(* ===== verification/AgentProofs.v ===== *)
(** * What the rack agent guarantees

    Over every history of its operations an agent keeps its identity, never
    reuses a publication number, and is silent once stopped; and its exchanges
    compose with the session of the coordinator. *)

From S2P Require Import Prelude Identity Counter Taxonomy Evidence Types State Readiness Invariant.
From S2P Require Import RackRef Explain EngineBase EngineRack Durable Commit Snapshot Wire Codec WireStream.
From S2P Require Import WireRecords WireMessages Frame FrameProofs Scenario Process ProcessProofs.
From S2P Require Import Transport Session SessionProofs Agent.

(** ** The operations of an agent *)

Inductive AgentOp :=
  | Ao_Connect (dial : Dial) (now : Timestamp)
  | Ao_Publish (now : Timestamp)
  | Ao_Supersede (now later : Timestamp) (generation : RackGeneration)
  | Ao_Revalidate (now later : Timestamp)
  | Ao_Heartbeat (now : Timestamp)
  | Ao_RequestSnapshot
  | Ao_ValidateSnapshot (view : SnapshotView)
  | Ao_Stop.

Section agent_proofs.
Context (err build : string).

Definition agent_step (op : AgentOp) (a : Agent) : Agent :=
  match op with
  | Ao_Connect dial now => snd (connect err build dial now a)
  | Ao_Publish now => snd (publish err now a)
  | Ao_Supersede now later generation => snd (supersede err now later generation a)
  | Ao_Revalidate now later => snd (revalidate err now later a)
  | Ao_Heartbeat now => snd (heartbeat err now a)
  | Ao_RequestSnapshot => snd (request_snapshot err a)
  | Ao_ValidateSnapshot view => snd (validate_snapshot err view a)
  | Ao_Stop => stop a
  end.

Definition agent_run (ops : list AgentOp) (a : Agent) : Agent := foldl (λ a op, agent_step op a) a ops.

(** ** What every operation respects *)

(** [advances a a']: the identity of the agent is the same, publication numbers
    have not gone back, what was sent is still sent, and a stopped agent is
    stopped and has sent nothing more. *)
Record advances (a a' : Agent) : Prop := {
  adv_config : ag_config a' = ag_config a;
  adv_boot : ag_boot a' = ag_boot a;
  adv_publication : (ctr (ag_publication a) <= ctr (ag_publication a'))%N;
  adv_sent : ag_sent a `prefix_of` ag_sent a';
  adv_stopped : ag_stopped a = true → ag_stopped a' = true ∧ ag_sent a' = ag_sent a
}.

_ _ _ _ _

### Your goal
Find each line above that contains "build", and copy those lines.

### Completed exercise
Context (err build : string).
  | Ao_Connect dial now => snd (connect err build dial now a)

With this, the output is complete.